Embuste

French President Hollande is surrounded by head of states as they attend the solidarity march in the streets of ParisScreenshots_2015-01-12-09-27-04

Os órgãos de comunicação social que alinharam neste embuste (o DN é disso um exemplo extremo) sabem bem que ele não reflecte só a mentira em causa. A propaganda organizada, que desta vez deixou cair a máscara, é a mesma que alimentou a ideia das armas de destruição maciça no Iraque, nos escondeu Abu Ghraib e a mão cheia de crimes de guerra praticados pelas principais potências, do Mali ao Afeganistão, da Venezuela à Palestina.

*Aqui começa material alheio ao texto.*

(* ===== verification/PoolSystem.v ===== *)
(** * The pool controller at work

    The controller of the resources, the goroutines of the IP controllers and the
    match controllers with their events, as one system of interleaved steps. *)
From S2P Require Import Prelude Go Retry GoText OrderedSet K8s Types Provider.
From S2P Require Import ProviderMetrics.
From S2P Require Import Registry IPController IPInvariant IPReconcile IPSystem IPAssign.
From S2P Require Import IPSpec.
From S2P Require Import NodeMatch NodeMatchProps NodeMatchSystem Pool PoolProps.
Import Pool.

(** ** What the goroutine of an IP controller leaves alone *)
Section frames.
Context `{!IPEnv W}.

Lemma settings_retry_ t i : settings (ipController.retry_ t i) = settings i.
Proof. unfold ipController.retry_. by destruct (_ || _). Qed.

Ltac frame_settings := solve_frame; try (rewrite ?settings_retry_; reflexivity).

Lemma frame_createIPs n : frame (W := W) settings (ipController.createIPs n).
Proof. induction n as [|n IH]; cbn [ipController.createIPs]; frame_settings. Qed.
Lemma frame_assignOne ip p : frame (W := W) settings (ipController.assignOne ip p).
Proof. unfold ipController.assignOne. frame_settings. Qed.
Lemma frame_assignLoop n l1 l2 : frame (W := W) settings (ipController.assignLoop n l1 l2).
Proof.
  revert l1 l2. induction n as [|n IH]; intros l1 l2; cbn [ipController.assignLoop]; frame_settings.
Qed.
#[local] Hint Resolve frame_createIPs frame_assignLoop : frame.
Lemma frame_iterate : frame (W := W) settings iterate.
Proof. unfold iterate. frame_settings. Qed.
Lemma frame_EnableNodes nodes : frame (W := W) settings (ipController.EnableNodes nodes).
Proof. solve_frame. Qed.
Lemma frame_DisableNodes nodes : frame (W := W) settings (ipController.DisableNodes nodes).
Proof. solve_frame. Qed.
End frames.

(** ** The IP controller as the action of its match controller

    The world of a match controller: the IP controller, with the names of the
    nodes it was told to enable, and what is behind it. *)
Section world.
Context `{!KubeAPI} {V} `{!PoolEnv V, !ClusterAPI V, !GoFmt}.
Local Abbreviation World := (gset string * ipController * V)%type.
Implicit Types (s : World).

Definition enabled_names s : gset string := s.1.1.
Definition ip_of s : ipController := s.1.2.

(** A panic, which the theorems exclude, is not an outcome of the interface. *)
Definition tell (f : gset string → gset string) (m : M ipController V unit) (s : World) : unit * World :=
  match m (ip_of s) s.2 with
  | Ret (_, i', v') => (tt, (f (enabled_names s), i', v'))
  | _ => (tt, (f (enabled_names s), ip_of s, s.2))
  end.

Definition pool_matchenv (pools : gmap string floatingIPPool) : MatchEnv World := {|
  matchenv_action := {|
    action_EnableNodes _ nodes := tell (λ g, g ∪ names_of nodes)
      (ipController.EnableNodes (IPEnv0 := pool_ipenv pools) nodes);
    action_DisableNodes _ nodes := tell (λ g, g ∖ names_of nodes)
      (ipController.DisableNodes (IPEnv0 := pool_ipenv pools) nodes);
  |};
  matchenv_range := {| range_order ks := behind (range_order ks) |};
  podIndexer_ByIndex i n := behind (cl_ByIndex i n);
  WaitForCacheSync := behind cl_Sync;
  nodeStore_List := behind cl_List;
|}.
#[global] Instance pool_active : MatchGhost World := {| active s := enabled_names s |}.

Lemma tell_active f m s : enabled_names (tell f m s).2 = f (enabled_names s).
Proof. unfold tell. by destruct (m _ _) as [[[u i'] v']| |]. Qed.

Lemma behind_active {A} (f : V → A * V) s : enabled_names (behind f s).2 = enabled_names s.
Proof. unfold enabled_names. by rewrite behind_fst. Qed.

Lemma pool_match_laws pools `{!MapRangeLaws V} : @MatchLaws World (pool_matchenv pools) pool_active.
Proof.
  split; intros; cbn; rewrite ?tell_active, ?behind_active; try done.
  split. intros ks s. cbn. rewrite behind_answer. apply range_order_perm.
Qed.

Lemma tell_settings f m s : frame settings m → settings (ip_of (tell f m s).2) = settings (ip_of s).
Proof.
  intros Hf. unfold tell. specialize (Hf (ip_of s) s.2). by destruct (m _ _) as [[[u i'] v']| |].
Qed.
End world.

(** ** Steps *)

(** What happens to a match controller: an event, or its goroutine runs. *)
Inductive match_op : Type :=
  | MEvent (e : event)
  | MRun (idx lister : Ref).

Section system.
Context `{!KubeAPI} {V} `{!PoolEnv V, !MapRangeLaws V, !ClusterAPI V, !ProviderKinds, !GoFmt}.
Implicit Types (c : Pool.Controller) (v : V) (p : floatingIPPool).
Local Abbreviation World := (gset string * ipController * V)%type.

Definition exec_match (pools : gmap string floatingIPPool) (o : match_op)
    : M NodeMatch.Controller World unit :=
  match o with
  | MEvent e => handle (MatchEnv0 := pool_matchenv pools) e
  | MRun idx lister => NodeMatch.run (MatchEnv0 := pool_matchenv pools) idx lister
  end.

Inductive pool_step : Pool.Controller * V → Pool.Controller * V → Prop :=
  | ps_seen k8s c v k8s' c' v' :
      (0 ≤ fip_DesiredIPs (fip_Spec k8s))%Z →
      OnUpdate (ObjPool k8s) c v = Ret (k8s', c', v') → pool_step (c, v) (c', v')
  | ps_deleted k8s c v c' v' :
      OnDelete (ObjPool k8s) c v = Ret (tt, c', v') → pool_step (c, v) (c', v')
  | ps_iterate uid c v t c' v' :
      on_ip uid (iterate (IPEnv0 := pool_ipenv (c_pools c))) c v = Ret (t, c', v') →
      pool_step (c, v) (c', v')
  | ps_match uid o p g c v m' g' i' v' :
      c_pools c !! uid = Some p →
      exec_match (c_pools c) o (p_matchController p) (g, p_ipController p, v) =
        Ret (tt, m', (g', i', v')) →
      pool_step (c, v)
        (c <| c_pools ::= <[uid := p <| p_matchController := m' |> <| p_ipController := i' |>]> |>, v')
  | ps_world c v v' : pool_step (c, v) (c, v').

(** *** The settings of a pool last *)
Definition criteria (m : NodeMatch.Controller) := (m_match m, m_running m).

Lemma frame_exec_match pools o : frame criteria (exec_match pools o).
Proof.
  destruct o as [[[k|pod|]|[k|pod|]]|idx lister]; cbn [exec_match]; [solve_frame..|].
  unfold NodeMatch.run, run_setup, run_synced, prime, range_keys. solve_frame.
Qed.

Lemma settings_exec_match pools o σ :
  preserves (C := NodeMatch.Controller) (λ s, settings (ip_of s) = σ) (exec_match pools o).
Proof.
  assert (∀ {A} (f : V → A * V) (s : World), settings (ip_of s) = σ → settings (ip_of (behind f s).2) = σ)
    as Hb by (intros A f s; unfold ip_of; by rewrite behind_fst).
  assert (∀ a ns (s : World), settings (ip_of s) = σ →
    settings (ip_of (action_EnableNodes (NodeEnableDisabler := @matchenv_action _ (pool_matchenv pools)) a ns s).2) = σ) as HE.
  { intros a ns s. cbn. by rewrite tell_settings by apply frame_EnableNodes. }
  assert (∀ a ns (s : World), settings (ip_of s) = σ →
    settings (ip_of (action_DisableNodes (NodeEnableDisabler := @matchenv_action _ (pool_matchenv pools)) a ns s).2) = σ) as HD.
  { intros a ns s. cbn. by rewrite tell_settings by apply frame_DisableNodes. }
  destruct o as [e|idx lister]; cbn [exec_match].
  - apply preserves_handle; [exact HE|exact HD|]. intros i n s. apply Hb.
  - unfold NodeMatch.run, run_setup, run_synced, prime, range_keys. solve_preserves.
    all: apply preserves_call; intros s; apply Hb.
Qed.

Lemma serves_settings provs p k8s p' :
  serves provs p k8s → criteria (p_matchController p') = criteria (p_matchController p) →
  settings (p_ipController p') = settings (p_ipController p) → serves provs p' k8s.
Proof.
  intros [(prov & Ha & Hp) ? [? ?] ? ? ?] [= Hm Hr] [= H1p H1r H1c H1run H1d].
  split; [exists prov; split; [done|]|..]; try congruence. split; congruence.
Qed.

Lemma Served_child c uid p p' :
  Served c → c_pools c !! uid = Some p → criteria (p_matchController p') = criteria (p_matchController p) →
  settings (p_ipController p') = settings (p_ipController p) →
  Served (c <| c_pools ::= <[uid := p']> |>).
Proof.
  intros HS Hp Hm Hs uid' q. cbn. intros [[<- <-]|[_ Hq]]%lookup_insert_Some; [|by eapply HS].
  destruct (HS _ _ Hp) as [k8s Hk]. exists k8s. by eapply serves_settings.
Qed.

Lemma Served_event uid k8s c c' :
  Served c → others_kept c uid c' →
  match c_pools c' !! uid with Some p => current (c_providers c) p k8s | None => True end → Served c'.
Proof.
  intros HS Hk Hp. eapply Served_pools; [done..|]. intros p Hq. rewrite Hq in Hp. exists k8s. apply Hp.
Qed.

Lemma step_Served c v c' v' :
  pool_step (c, v) (c', v') → Served c → Served c' ∧ c_providers c' = c_providers c.
Proof.
  intros Hs HS. inversion Hs as [k8s c1 v1 k8s' c2 v2 Hn He|k8s c1 v1 c2 v2 He|uid c1 v1 t c2 v2 He
    |uid o p g c1 v1 m' g' i' v2 Hp He|]; subst; [| | | |done].
  - pose proof (wp_updateOrAdd_pool k8s c v HS Hn) as Hwp. unfold wp in Hwp. cbn [OnUpdate] in He.
    rewrite He in Hwp. destruct Hwp as (_ & Hk & Hp). split; [|apply Hk].
    eapply (Served_event _ k8s); [done..|]. by destruct (c_pools c' !! _).
  - pose proof (wp_OnDelete_pool k8s c v) as Hwp. unfold wp in Hwp. rewrite He in Hwp.
    destruct Hwp as (Hk & Hp). split; [|apply Hk]. eapply (Served_event _ k8s); [done..|]. by rewrite Hp.
  - unfold on_ip in He. destruct (c_pools c !! uid) as [p|] eqn:Hp; [|done].
    pose proof (frame_iterate (IPEnv0 := pool_ipenv (c_pools c)) (p_ipController p) v) as Hf.
    destruct (iterate _ v) as [[[t0 i'] v2]| |]; [|done..]. injection He as <- <- <-.
    split; [|done]. by eapply Served_child.
  - split; [|done]. eapply Served_child; [done..| |].
    + pose proof (frame_exec_match (c_pools c) o (p_matchController p) (g, p_ipController p, v)) as Hf.
      by rewrite He in Hf.
    + pose proof (settings_exec_match (c_pools c) o (settings (p_ipController p))
        (p_matchController p) (g, p_ipController p, v) eq_refl) as Hf. by rewrite He in Hf.
Qed.

Lemma steps_Served c v c' v' :
  rtc pool_step (c, v) (c', v') → Served c → Served c' ∧ c_providers c' = c_providers c.
Proof.
  intros Hr. remember (c, v) as a eqn:Ha. remember (c', v') as b eqn:Hb. revert c v Ha.
  induction Hr as [a|a [c1 v1] b H12 _ IH]; intros c v -> HS; simplify_eq; [done|].
  destruct (step_Served _ _ _ _ H12 HS) as [HS1 Hp1]. destruct (IH eq_refl _ _ eq_refl HS1) as [HS2 Hp2].
  split; [done|congruence].
Qed.
End system.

O maior significado deste embuste é que à sua imagem, todos os outros foram feitos em consciência, num sistemático atentado à liberdade de expressão. Paradoxalmente a sua denúncia tem um mérito inolvidável – um imenso aplauso aos jornalistas que não se vergaram – é  que ela fez mais pelo alinhamento dos réus de Charlie Hebdo do que qualquer Tribunal Penal Internacional. Às vezes a ditadura do espectáculo mata os ditadores. Estes, ao contrário dos que foram assassinados, em Charlie Hebdo e um pouco por todos os países em que as “democracias ocidentais” transformaram em atoleiros, ficaram feridos de morte.